Kathy Herzog Psy.D.; Licensed Psychologist in Massachusetts who discusses anxiety and athletes with us on this episode.
anxiety and athletes—how it can manifest
how we can recognize it early
how real life can impact our workout/training lives,
actionable steps to take when we’re feeling out of control (cognitive behavior therapy). How can we best tell a therapist what we need if we seek more help?
when sport / training becomes more of an escape/addiction.
A few extra notes from Katherine E. Herzog, Psy.D.; Licensed Psychologist:
1) Getting Rid of Anxiety
“One of the most common, but mis-guided things I hear from people suffering from anxiety is that they want to get rid of it. It’s an understandable reaction to something that is uncomfortable, and sometimes debilitating. However, I always counsel people that rather than trying to rid oneself of anxiety (which is pretty impossible anyway), one’s time is more fruitfully spent on accepting it (here’s that acceptance thing again). So, telling one’s self when you feel butterflies in your stomach, or other bodily sensations that herald anxiety, “this is exactly how I should feel,” or “this is going exactly the way it should.” Just as one expects to feel out of breath or have complaining legs during a demanding effort, one should meet anxiety as part of the normal course of our experiences in both training and at races or competitions.”
As we discussed, there is a lot of overlap in regards to how these feel. However, I will reiterate that stressors are usually coming to us from the outside. Just as we need to stress the body (carefully and strategically) in order to make gains in regards to fitness, successfully managing emotional stressors can cause us to be more resilient and mentally tough out on the road or the field. Over the past 5 years of doing my own training, I have come to value trying to be cognitively flexible in the face of stressors– trying to allow one’s self to take different perspectives on whatever one is bothered by. For example, I am a bit of a rigid perfectionist when it comes to carrying out each workout just as it was written, and I tend to plan ahead. So, I often will plan a particular running or riding workout for a route I have in mind days in advance…but sometimes completing a workout this way is not possible…the road is closed, my schedule had unexpected changes in it, etc. I find this sort of thing extremely stressful, and it can threaten to wreck my motivation to get any exercise at all– so I have been learning to be more flexible about this sort of thing– most of the time I get to do things as planned, but if I don’t, the world has not ended. Managing stress is often about teaching one’s self to be flexible and to be able to take radically different perspectives if needed.
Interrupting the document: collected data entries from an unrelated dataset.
(** C7.  No check is made on the central pressure.  For [p_central <= 0]
    the first integration step is taken as for any other value; when that
    step reports a pressure [<= 0], or a failure, the call returns normally
    the profile of two states, the centre and the state after the step. *)
Theorem nonpositive_central_pressure_is_integrated
        (ode_integrate : (R -> R * R -> outcome (R * R)) -> ode -> R -> outcome ode)
        (eos_rho : R -> outcome R) (step p_central : R) (s : ode) (fuel : nat) :
  p_central <= 0 ->
  ode_integrate (fun r p_and_m => tov_equations r p_and_m eos_rho)
                (initial_integrator p_central) (0 + step) = Returned s ->
  fst (ode_y s) <= 0 \/ ode_success s = false ->
  (2 <= fuel)%nat ->
  solve_tov_equations ode_integrate fuel p_central eos_rho step
  = Returned {| r_path := [0; ode_t s];
                p_path := [p_central; fst (ode_y s)];
                m_path := [0; snd (ode_y s)] |}.
Proof.
  intros _ Hstep Hend Hfuel.
  unfold solve_tov_equations, solve_tov_run.
  rewrite (tov_while_follows_trace ode_integrate _ step [] s).
  - reflexivity.
  - reflexivity.
  - cbn [app]. apply trace_cons; [exact Hstep | apply trace_nil].
  - constructor.
  - tauto.
  - cbn [length]. lia.
Qed.

(** ** The sweep over central densities *)

Lemma mass_nondecreasing_app (df : MR_table) (row : R * (R * R)) :
  mass_nondecreasing df ->
  df = [] \/ df_last_M df <= row_M row ->
  mass_nondecreasing (df ++ [row]).
Proof.
  induction df as [| a df IH]; intros Hs Hl.
  - exact I.
  - destruct df as [| b df].
    + cbn. split; [| exact I].
      destruct Hl as [Hl | Hl]; [discriminate | exact Hl].
    + cbn [app mass_nondecreasing] in *. destruct Hs as [Hab Hs].
      split; [exact Hab |]. apply IH; [exact Hs |].
      right. destruct Hl as [Hl | Hl]; [discriminate | exact Hl].
Qed.

Lemma mass_nondecreasing_last_two (pre : MR_table) (a b : R * (R * R)) :
  mass_nondecreasing (pre ++ [a; b]) -> row_M a <= row_M b.
Proof.
  induction pre as [| c pre IH]; intros Hs.
  - cbn in Hs. tauto.
  - apply IH. cbn [app mass_nondecreasing] in Hs.
    destruct (pre ++ [a; b]) eqn:E.
    + destruct pre; discriminate.
    + tauto.
Qed.

Section SamplingFacts.

Variable solve_tov : R -> (R -> outcome R) -> R -> outcome tov_profile.
Variables m_units_si M_sun : R.
Variables eos_p eos_rho : R -> outcome R.
Variables rho_central_log_step rho_central_stop : R.

Notation "'star'" := (star_M_R solve_tov m_units_si M_sun eos_p eos_rho).
Notation "'loop'" := (sample_while solve_tov m_units_si M_sun eos_p eos_rho
                                   rho_central_log_step rho_central_stop).

Lemma df_loc_set_cases (df : MR_table) (k : R) (v : R * R) :
  rows_of_stars star df -> star k = Returned v ->
  df_loc_set df k v = df \/ df_loc_set df k v = df ++ [(k, v)].
Proof.
  intros Hrows Hk. induction df as [| [k' v'] df IH].
  - right. reflexivity.
  - cbn [df_loc_set]. destruct (Req_dec_T k' k) as [E | N].
    + rewrite Reqb_true by assumption. left. subst k'.
      assert (Hv : star k = Returned v') by (apply Hrows; now left).
      rewrite Hk in Hv. now inversion Hv.
    + rewrite Reqb_false by assumption.
      destruct IH as [IH | IH].
      * intros k0 v0 Hin. apply Hrows. now right.
      * left. now rewrite IH.
      * right. now rewrite IH.
Qed.

Lemma rows_of_stars_app (df : MR_table) (k : R) (v : R * R) :
  rows_of_stars star df -> star k = Returned v -> rows_of_stars star (df ++ [(k, v)]).
Proof.
  intros Hrows Hk k0 v0 Hin. apply in_app_or in Hin.
  destruct Hin as [Hin | [Hin | []]].
  - now apply Hrows.
  - now inversion Hin; subst.
Qed.

(** With the early stop enabled, the sweep keeps the masses of the frame
    non-decreasing from row to row. *)
Lemma sample_while_nondecreasing (fuel : nat) :
  forall (MR_data : MR_table) (rho_central : R) (curve : MR_table),
    rows_of_stars star MR_data -> mass_nondecreasing MR_data ->
    loop true fuel MR_data rho_central = Returned curve ->
    mass_nondecreasing curve.
Proof.
  induction fuel as [| fuel IH]; intros MR_data rho_central curve Hrows Hs Hrun.
  - discriminate.
  - cbn [sample_while] in Hrun.
    destruct (Rltb rho_central rho_central_stop).
    + destruct (star rho_central) as [[M R_] | e |] eqn:Hstar;
        cbn [bind fst snd] in Hrun; try discriminate.
      cbn [andb] in Hrun.
      destruct ((0 <? length MR_data)%nat && Rltb M (df_last_M MR_data)) eqn:Hstop.
      * inversion Hrun; subst. exact Hs.
      * destruct (df_loc_set_cases MR_data rho_central (M, R_) Hrows Hstar) as [E | E];
          rewrite E in Hrun.
        -- eapply IH; eassumption.
        -- eapply IH; [| | exact Hrun].
           ++ now apply rows_of_stars_app.
           ++ apply mass_nondecreasing_app; [exact Hs |].
              apply andb_false_iff in Hstop. destruct Hstop as [Hlen | Hlt].
              ** left. destruct MR_data; [reflexivity | discriminate].
              ** right. unfold row_M. cbn [fst snd].
                 unfold Rltb in Hlt.
                 destruct (Rlt_dec M (df_last_M MR_data)); [discriminate | lra].
    + inversion Hrun; subst. exact Hs.
Qed.






(** What [.loc] leaves in the frame. *)
Lemma df_loc_set_In (df : MR_table) (k : R) (v : R * R) (k' : R) (v' : R * R) :
  In (k', v') (df_loc_set df k v) -> In (k', v') df \/ (k', v') = (k, v).
Proof.
  induction df as [| [k0 v0] df IH]; cbn [df_loc_set].
  - intros [H | []]. right. now symmetry.
  - destruct (Req_dec_T k0 k) as [E | N].
    + rewrite Reqb_true by assumption. intros [H | H].
      * right. subst k0. now symmetry.
      * left. now right.
    + rewrite Reqb_false by assumption. intros [H | H].
      * left. now left.
      * destruct (IH H) as [H' | H']; [left; now right | now right].
Qed.


(** The rows of a returned curve: labels below the bound, taken from the
    sequence of central densities, each with the star of its label. *)
Lemma sample_while_rows (start : R) (b : bool) (fuel : nat) :
  forall (n : nat) (MR_data curve : MR_table),
    (forall k v, In (k, v) MR_data ->
       k < rho_central_stop /\ star k = Returned v
       /\ exists i : nat, k = rho_central_at start rho_central_log_step i) ->
    loop b fuel MR_data (rho_central_at start rho_central_log_step n) = Returned curve ->
    forall k v, In (k, v) curve ->
      k < rho_central_stop /\ star k = Returned v
      /\ exists i : nat, k = rho_central_at start rho_central_log_step i.
Proof.
  induction fuel as [| fuel IH]; intros n MR_data curve Hinv Hrun.
  - discriminate.
  - cbn [sample_while] in Hrun.
    destruct (Rlt_dec (rho_central_at start rho_central_log_step n) rho_central_stop)
      as [Hlt | Hge].
    + rewrite Rltb_true in Hrun by assumption.
      destruct (star (rho_central_at start rho_central_log_step n))
        as [[M R_] | e |] eqn:Hstar; cbn [bind fst snd] in Hrun; try discriminate.
      destruct (b && (0 <? length MR_data)%nat && Rltb M (df_last_M MR_data)).
      * inversion Hrun; subst. exact Hinv.
      * change (rho_central_at start rho_central_log_step n
                + rho_central_at start rho_central_log_step n * rho_central_log_step)
          with (rho_central_at start rho_central_log_step (S n)) in Hrun.
        eapply (IH (S n)); [| exact Hrun].
        intros k v Hin. apply df_loc_set_In in Hin. destruct Hin as [Hin | Hin].
        -- now apply Hinv.
        -- inversion Hin; subst. repeat split; [assumption | assumption |].
           now exists n.
    + rewrite Rltb_false in Hrun by lra. inversion Hrun; subst. exact Hinv.
Qed.

(** The first row stays where it is. *)
Lemma sample_while_keeps_head (b : bool) (fuel : nat) :
  forall (k0 : R) (v0 : R * R) (rest curve : MR_table) (rho_central : R),
    star k0 = Returned v0 ->
    loop b fuel ((k0, v0) :: rest) rho_central = Returned curve ->
    exists rest' : MR_table, curve = (k0, v0) :: rest'.
Proof.
  induction fuel as [| fuel IH]; intros k0 v0 rest curve rho_central Hk0 Hrun.
  - discriminate.
  - cbn [sample_while] in Hrun.
    destruct (Rltb rho_central rho_central_stop).
    + destruct (star rho_central) as [[M R_] | e |] eqn:Hstar;
        cbn [bind fst snd] in Hrun; try discriminate.
      destruct (b && (0 <? length ((k0, v0) :: rest))%nat
                && Rltb M (df_last_M ((k0, v0) :: rest))).
      * inversion Hrun; subst. now exists rest.
      * cbn [df_loc_set] in Hrun.
        destruct (Req_dec_T k0 rho_central) as [E | N].
        -- rewrite Reqb_true in Hrun by assumption.
           subst k0. rewrite Hstar in Hk0. inversion Hk0; subst.
           eapply IH; [| exact Hrun]. exact Hstar.
        -- rewrite Reqb_false in Hrun by assumption.
           eapply IH; [| exact Hrun]. exact Hk0.
    + inversion Hrun; subst. now exists rest.
Qed.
3) Are you willing to Vs. Do you want to
Something we did not get to was the concept of willingness and how important this is when considering anxiety. As athletes, I think we can all agree there are lots of things we don’t necessarily want to do (I find lifting weights really dull, for instance, but know it is an important part of my training plan). A key question to ask one’s self might be “you don’t want to, but are you willing to?” Learning the difference between the desire and want to do something (it’s fun, I like it, it makes me feel good) and the willingness to do something is important in regards to managing avoidant behaviors, which are a common result of experiencing anxiety. Also, don’t confuse willingness with trying. Willingness is jumping (as high and hard as you can) with both feet and not knowing exactly where that will take you (a bit of a risk); whereas trying is much more tentative, and less scary. I will again use my own experience as an example: I find testing to be something I rather dread, but know it is important in terms of helping my coach determine my fitness and training needs. So, do I want to do testing on the bike (no), but am I willing to do it (absolutely yes). It’s good to consciously differentiate these things so that when we are confronted with parts of our lives in sport that we would rather avoid, we can manage those feelings without avoidance and with more honesty with ourselves.